The Jury Lands (known popularly as Camp 30) Trail

A trail through the Jury Lands site linking Concession Street East with Sprucewood Crescent was officially opened in 2016. It forms part of the eventual circle of green envisioned for a continuous trail system surrounding Bowmanville of which the land and creeks overseen by Valleys 2000, and within which the Jury Lands reside, are a major component.

The buildings and land on the Jury Lands site constantly remind us of its status as one of the earliest established training schools in Ontario for “delinquent” boys in the 1920s (and later girls as well), reflecting a new psychology of reform over punishment in everything from its programming to its prairie architecture distinction.

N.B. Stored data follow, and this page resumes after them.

(* ===== verification/GpsSpec.v ===== *)
(** * What the GPS library makes of the bytes it receives

    How bytes become sentences, the invariant of the reader where the parser is
    defined, and the bound of the satellite list. *)

From S2P Require Import Prelude CString AtReader CDouble Nmea GpsDev GpsState.

Open Scope Z_scope.

Section spec.
Context `{GpsHeader}.

(** ** Sentences from bytes *)

(** The reader between two sentences. *)
Record at_start (r : NmeaReader) : Prop := {
  as_pos : nr_pos r = 0%nat;
  as_overflow : nr_overflow r = false;
  as_in : length (nr_in r) = Datatypes.S NMEA_MAX_SIZE
}.

Definition no_LF (l : list ascii) : Prop := Forall (λ c, Ascii.eqb c LF = false) l.

(** The reader with the line [l] in its buffer. *)
Definition hold (l : list ascii) (pos : nat) (ov : bool) (s : GpsState) : GpsState :=
  with_reader (set_line pos ov (l ++ drop (length l) (nr_in (gs_reader s))) (gs_reader s)) s.

Lemma feed_app l1 l2 s :
  feed (l1 ++ l2) s =
  ('(s, e1) ← feed l1 s; '(s, e2) ← feed l2 s; Some (s, e1 ++ e2)).
Proof.
  revert s. induction l1 as [|c l1 IH]; intros s; cbn [feed app mbind option_bind].
  - destruct (feed l2 s) as [[s' e]|]; done.
  - destruct (nmea_reader_addc c s) as [[s1 e1]|]; [|done]. cbn [mbind option_bind]. rewrite IH.
    destruct (feed l1 s1) as [[s2 e2]|]; [|done]. cbn [mbind option_bind].
    destruct (feed l2 s2) as [[s3 e3]|]; [|done]. cbn. by rewrite app_assoc.
Qed.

As well it is the last surviving intact Prisoner of War camp for captured German military personnel incarcerated in Canada, during the Second World War.

For both of these uses its inhabitants and the associated facilities were fully integrated into the everyday life of nearby Bowmanville, an independent town in the Counties of Northumberland and Durham until 1974 and now a part of the municipality of Clarington within Durham Region, east of Toronto. Generations of young Bowmanville children learned to swim in the facility pool, while from 1941 to 1945 German prisoners subscribed to a policy of Ehrenwort allowing them to leave the site to venture to nearby Lake Ontario based on their promise to return.

Following its end as a training school in 1979 it went through a number of educational purposes, but the site and its buildings are now abandoned and awaiting repurposing for new uses by future generations, while continuing to remind Canadians through storytelling and signage of a remarkable story.